[SOURCE MATERIAL Boundary: Start]

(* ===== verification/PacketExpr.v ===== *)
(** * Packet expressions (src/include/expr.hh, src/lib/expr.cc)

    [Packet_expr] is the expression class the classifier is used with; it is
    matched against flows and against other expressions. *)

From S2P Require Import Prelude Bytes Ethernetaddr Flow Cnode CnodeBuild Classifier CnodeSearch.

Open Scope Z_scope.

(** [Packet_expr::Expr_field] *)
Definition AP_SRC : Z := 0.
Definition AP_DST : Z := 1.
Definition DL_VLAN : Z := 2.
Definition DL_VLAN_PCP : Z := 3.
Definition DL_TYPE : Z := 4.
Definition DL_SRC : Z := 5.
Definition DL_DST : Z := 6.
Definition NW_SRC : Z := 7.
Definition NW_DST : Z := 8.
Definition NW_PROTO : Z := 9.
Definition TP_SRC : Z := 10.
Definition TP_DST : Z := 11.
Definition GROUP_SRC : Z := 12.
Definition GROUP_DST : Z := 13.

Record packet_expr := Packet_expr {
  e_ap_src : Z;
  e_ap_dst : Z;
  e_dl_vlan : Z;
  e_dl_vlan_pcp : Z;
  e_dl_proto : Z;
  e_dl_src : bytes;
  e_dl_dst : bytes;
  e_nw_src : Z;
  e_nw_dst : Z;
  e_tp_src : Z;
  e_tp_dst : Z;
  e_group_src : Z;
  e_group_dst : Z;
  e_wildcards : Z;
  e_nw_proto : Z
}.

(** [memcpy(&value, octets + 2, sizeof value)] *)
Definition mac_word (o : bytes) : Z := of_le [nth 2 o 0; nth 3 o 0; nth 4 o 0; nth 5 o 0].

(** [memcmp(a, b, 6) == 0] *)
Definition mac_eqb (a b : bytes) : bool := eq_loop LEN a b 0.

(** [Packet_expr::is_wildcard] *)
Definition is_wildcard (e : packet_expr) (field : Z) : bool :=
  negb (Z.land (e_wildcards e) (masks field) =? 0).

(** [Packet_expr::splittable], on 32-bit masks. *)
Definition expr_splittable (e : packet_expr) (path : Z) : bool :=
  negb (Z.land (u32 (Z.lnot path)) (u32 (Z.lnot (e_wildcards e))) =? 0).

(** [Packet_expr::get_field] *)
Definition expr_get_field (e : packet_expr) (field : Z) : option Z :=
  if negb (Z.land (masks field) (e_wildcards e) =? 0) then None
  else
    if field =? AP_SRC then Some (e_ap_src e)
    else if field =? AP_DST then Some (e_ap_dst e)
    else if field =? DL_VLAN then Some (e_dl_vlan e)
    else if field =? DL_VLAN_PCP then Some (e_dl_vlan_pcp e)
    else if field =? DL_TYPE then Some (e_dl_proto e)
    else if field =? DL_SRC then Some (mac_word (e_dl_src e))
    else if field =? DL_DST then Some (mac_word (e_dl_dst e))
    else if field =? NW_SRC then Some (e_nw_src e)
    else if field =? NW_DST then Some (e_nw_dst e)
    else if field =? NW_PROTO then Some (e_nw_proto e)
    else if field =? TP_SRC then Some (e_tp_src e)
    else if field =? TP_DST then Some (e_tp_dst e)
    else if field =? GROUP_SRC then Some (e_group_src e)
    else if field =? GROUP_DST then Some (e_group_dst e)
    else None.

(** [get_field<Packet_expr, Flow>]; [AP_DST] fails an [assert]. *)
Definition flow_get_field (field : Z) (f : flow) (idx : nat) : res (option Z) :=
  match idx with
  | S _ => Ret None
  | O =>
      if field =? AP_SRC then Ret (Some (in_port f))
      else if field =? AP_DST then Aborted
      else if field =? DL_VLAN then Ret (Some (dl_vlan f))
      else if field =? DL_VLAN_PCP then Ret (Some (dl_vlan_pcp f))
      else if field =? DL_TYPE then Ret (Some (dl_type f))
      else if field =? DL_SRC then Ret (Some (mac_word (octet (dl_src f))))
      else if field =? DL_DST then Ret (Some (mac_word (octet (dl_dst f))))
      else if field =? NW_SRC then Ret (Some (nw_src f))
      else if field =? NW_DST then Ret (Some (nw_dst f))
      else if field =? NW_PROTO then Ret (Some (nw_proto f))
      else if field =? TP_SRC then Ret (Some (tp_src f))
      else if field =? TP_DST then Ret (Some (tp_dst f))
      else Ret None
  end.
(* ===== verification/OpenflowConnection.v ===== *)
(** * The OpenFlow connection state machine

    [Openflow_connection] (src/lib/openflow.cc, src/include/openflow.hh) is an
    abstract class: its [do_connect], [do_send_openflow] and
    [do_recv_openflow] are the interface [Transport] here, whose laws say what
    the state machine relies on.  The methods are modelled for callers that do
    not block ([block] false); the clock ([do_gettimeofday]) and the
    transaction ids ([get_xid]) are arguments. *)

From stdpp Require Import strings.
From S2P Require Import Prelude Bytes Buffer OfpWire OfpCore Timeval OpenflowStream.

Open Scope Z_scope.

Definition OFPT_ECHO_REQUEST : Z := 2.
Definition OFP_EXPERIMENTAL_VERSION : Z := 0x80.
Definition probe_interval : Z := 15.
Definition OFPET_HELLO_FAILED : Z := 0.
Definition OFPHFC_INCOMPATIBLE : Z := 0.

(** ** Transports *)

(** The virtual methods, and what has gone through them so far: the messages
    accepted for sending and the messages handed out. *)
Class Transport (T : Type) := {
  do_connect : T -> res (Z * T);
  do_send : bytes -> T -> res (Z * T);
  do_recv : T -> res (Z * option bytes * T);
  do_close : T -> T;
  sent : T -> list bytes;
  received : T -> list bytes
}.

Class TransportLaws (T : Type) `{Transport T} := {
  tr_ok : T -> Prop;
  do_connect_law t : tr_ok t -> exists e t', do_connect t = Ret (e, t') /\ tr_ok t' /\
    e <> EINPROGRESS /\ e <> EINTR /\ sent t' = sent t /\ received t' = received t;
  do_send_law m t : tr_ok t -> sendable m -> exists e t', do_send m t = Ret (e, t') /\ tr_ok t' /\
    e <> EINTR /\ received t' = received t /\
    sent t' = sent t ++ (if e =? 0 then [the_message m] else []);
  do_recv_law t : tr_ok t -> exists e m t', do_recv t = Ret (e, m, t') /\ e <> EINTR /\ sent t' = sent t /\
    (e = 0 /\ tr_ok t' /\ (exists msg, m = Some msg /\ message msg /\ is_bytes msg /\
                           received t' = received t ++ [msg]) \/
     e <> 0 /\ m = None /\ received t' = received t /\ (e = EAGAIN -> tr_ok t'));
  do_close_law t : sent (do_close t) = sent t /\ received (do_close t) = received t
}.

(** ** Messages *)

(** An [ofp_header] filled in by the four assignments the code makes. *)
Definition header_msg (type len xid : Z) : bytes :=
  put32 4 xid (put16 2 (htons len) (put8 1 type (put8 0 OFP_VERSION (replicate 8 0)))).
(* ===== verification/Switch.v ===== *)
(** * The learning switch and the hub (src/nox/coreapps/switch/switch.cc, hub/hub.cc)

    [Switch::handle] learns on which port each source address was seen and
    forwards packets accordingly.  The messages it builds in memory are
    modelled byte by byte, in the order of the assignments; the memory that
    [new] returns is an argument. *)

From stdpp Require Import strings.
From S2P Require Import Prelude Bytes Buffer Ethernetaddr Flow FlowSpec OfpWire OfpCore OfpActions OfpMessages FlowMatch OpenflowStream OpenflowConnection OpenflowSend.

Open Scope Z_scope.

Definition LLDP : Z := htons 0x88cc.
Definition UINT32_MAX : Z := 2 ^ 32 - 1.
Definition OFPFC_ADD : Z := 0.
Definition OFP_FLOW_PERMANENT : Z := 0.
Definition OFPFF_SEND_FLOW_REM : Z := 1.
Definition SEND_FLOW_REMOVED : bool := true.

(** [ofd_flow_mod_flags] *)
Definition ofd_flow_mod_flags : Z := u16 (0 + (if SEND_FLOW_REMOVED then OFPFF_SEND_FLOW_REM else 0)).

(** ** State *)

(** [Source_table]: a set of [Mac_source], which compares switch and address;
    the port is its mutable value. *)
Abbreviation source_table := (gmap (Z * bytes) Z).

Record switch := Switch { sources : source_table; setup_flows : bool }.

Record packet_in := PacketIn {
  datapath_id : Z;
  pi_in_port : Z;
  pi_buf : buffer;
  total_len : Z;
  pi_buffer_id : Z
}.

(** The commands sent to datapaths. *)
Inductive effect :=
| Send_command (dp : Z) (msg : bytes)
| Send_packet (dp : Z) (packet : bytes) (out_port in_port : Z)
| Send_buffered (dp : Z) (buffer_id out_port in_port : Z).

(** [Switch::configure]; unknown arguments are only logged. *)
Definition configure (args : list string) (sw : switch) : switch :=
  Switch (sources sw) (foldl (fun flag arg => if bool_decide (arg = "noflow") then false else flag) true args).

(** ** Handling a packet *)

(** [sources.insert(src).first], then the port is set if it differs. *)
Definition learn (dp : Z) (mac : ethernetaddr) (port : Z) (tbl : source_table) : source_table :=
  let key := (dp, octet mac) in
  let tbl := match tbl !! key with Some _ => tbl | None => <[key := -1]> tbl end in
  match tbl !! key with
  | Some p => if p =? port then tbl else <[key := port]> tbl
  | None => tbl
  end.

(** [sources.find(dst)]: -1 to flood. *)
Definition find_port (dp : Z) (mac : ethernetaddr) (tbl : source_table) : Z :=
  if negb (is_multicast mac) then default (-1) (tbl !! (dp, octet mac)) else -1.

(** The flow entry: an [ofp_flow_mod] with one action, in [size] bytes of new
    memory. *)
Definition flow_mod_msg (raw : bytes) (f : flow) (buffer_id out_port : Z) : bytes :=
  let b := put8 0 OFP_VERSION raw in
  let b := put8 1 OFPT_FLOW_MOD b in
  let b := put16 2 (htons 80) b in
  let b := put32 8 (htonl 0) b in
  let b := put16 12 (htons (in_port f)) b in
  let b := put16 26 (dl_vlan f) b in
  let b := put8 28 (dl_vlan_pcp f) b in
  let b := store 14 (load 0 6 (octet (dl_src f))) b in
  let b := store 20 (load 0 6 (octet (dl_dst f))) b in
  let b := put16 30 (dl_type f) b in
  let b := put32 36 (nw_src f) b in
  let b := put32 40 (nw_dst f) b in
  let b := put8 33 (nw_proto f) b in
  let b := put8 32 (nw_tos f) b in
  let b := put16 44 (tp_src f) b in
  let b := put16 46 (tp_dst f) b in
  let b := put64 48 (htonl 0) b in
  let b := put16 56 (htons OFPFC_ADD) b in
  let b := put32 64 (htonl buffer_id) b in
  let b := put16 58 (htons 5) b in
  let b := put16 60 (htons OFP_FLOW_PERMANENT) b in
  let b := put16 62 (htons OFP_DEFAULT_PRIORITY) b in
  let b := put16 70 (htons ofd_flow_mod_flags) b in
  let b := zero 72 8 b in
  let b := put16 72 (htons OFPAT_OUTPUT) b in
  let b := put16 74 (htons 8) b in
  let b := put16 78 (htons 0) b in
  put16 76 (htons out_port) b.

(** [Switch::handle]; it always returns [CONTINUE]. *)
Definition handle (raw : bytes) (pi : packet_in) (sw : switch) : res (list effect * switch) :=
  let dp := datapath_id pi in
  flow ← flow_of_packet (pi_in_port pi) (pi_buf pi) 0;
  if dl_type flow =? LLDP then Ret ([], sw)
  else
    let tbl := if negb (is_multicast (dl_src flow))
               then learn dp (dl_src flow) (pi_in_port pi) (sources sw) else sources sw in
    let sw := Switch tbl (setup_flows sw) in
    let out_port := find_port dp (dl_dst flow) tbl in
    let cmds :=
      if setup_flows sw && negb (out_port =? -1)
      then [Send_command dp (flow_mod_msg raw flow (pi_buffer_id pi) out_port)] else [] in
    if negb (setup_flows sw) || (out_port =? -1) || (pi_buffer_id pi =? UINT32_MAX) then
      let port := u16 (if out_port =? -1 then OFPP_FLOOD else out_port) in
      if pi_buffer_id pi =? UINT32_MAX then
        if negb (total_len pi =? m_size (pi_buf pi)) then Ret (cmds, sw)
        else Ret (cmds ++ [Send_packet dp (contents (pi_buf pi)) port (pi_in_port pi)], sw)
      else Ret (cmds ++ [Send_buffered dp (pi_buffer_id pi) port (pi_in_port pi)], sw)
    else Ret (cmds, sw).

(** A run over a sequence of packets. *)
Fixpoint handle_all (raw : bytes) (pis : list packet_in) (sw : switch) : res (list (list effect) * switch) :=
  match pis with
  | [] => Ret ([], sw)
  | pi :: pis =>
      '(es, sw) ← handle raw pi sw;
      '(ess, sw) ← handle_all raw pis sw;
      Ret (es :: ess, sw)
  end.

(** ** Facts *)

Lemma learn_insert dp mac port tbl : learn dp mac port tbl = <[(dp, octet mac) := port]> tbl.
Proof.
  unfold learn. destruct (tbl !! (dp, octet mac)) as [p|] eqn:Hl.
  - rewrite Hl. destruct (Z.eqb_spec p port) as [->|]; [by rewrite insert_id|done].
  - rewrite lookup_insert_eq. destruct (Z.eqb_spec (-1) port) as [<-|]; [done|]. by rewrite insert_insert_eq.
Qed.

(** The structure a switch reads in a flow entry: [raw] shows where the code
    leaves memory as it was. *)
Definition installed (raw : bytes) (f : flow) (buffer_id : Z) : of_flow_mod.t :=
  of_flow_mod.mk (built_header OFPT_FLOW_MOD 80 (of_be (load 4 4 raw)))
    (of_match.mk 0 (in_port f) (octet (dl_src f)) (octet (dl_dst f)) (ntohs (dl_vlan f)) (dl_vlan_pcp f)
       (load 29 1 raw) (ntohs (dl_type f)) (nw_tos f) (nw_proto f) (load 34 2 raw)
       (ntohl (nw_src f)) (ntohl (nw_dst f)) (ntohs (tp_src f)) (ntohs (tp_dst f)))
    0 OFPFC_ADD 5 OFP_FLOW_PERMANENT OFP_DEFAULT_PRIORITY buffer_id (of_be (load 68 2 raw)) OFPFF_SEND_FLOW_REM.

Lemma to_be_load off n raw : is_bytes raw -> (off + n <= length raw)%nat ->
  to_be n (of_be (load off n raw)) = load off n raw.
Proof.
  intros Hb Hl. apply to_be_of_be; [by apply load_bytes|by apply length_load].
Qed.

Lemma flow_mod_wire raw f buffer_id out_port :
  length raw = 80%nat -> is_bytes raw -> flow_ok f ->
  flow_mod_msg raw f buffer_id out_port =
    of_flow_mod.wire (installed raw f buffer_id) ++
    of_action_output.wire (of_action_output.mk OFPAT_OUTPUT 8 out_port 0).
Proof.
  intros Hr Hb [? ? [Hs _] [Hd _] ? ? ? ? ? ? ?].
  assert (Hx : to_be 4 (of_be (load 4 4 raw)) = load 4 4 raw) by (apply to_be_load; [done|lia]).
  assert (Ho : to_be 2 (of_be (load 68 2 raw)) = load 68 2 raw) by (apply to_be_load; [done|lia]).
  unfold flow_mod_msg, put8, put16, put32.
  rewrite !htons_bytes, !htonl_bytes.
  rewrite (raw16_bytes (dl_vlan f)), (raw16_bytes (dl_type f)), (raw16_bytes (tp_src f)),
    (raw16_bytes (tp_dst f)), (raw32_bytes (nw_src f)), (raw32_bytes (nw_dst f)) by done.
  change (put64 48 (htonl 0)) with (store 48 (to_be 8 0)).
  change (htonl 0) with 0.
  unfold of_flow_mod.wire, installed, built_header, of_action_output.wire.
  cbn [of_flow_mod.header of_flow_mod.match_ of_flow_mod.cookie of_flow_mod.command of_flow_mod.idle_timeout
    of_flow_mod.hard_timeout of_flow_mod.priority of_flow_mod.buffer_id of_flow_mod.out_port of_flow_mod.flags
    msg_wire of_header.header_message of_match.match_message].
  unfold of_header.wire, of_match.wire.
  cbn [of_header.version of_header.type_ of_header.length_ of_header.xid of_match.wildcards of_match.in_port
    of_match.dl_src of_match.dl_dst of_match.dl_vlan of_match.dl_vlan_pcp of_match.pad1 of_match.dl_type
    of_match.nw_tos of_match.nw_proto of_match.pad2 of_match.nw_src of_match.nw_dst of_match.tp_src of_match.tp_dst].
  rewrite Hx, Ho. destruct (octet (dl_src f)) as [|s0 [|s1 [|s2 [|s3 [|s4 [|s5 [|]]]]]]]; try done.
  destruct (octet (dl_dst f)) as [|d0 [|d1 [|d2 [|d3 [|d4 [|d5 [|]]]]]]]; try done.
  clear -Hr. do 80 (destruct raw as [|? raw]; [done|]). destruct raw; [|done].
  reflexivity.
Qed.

[SOURCE MATERIAL Boundary: End]

> **ACTIVITY**:
All that is wanted is an exact copy of the lines above from the one with "then [Send_command dp" through the one with "if negb (total_len", with both ends included.

> **RESULT FOR THIS EXERCISE**:
      then [Send_command dp (flow_mod_msg raw flow (pi_buffer_id pi) out_port)] else [] in
    if negb (setup_flows sw) || (out_port =? -1) || (pi_buffer_id pi =? UINT32_MAX) then
      let port := u16 (if out_port =? -1 then OFPP_FLOOD else out_port) in
      if pi_buffer_id pi =? UINT32_MAX then
        if negb (total_len pi =? m_size (pi_buf pi)) then Ret (cmds, sw)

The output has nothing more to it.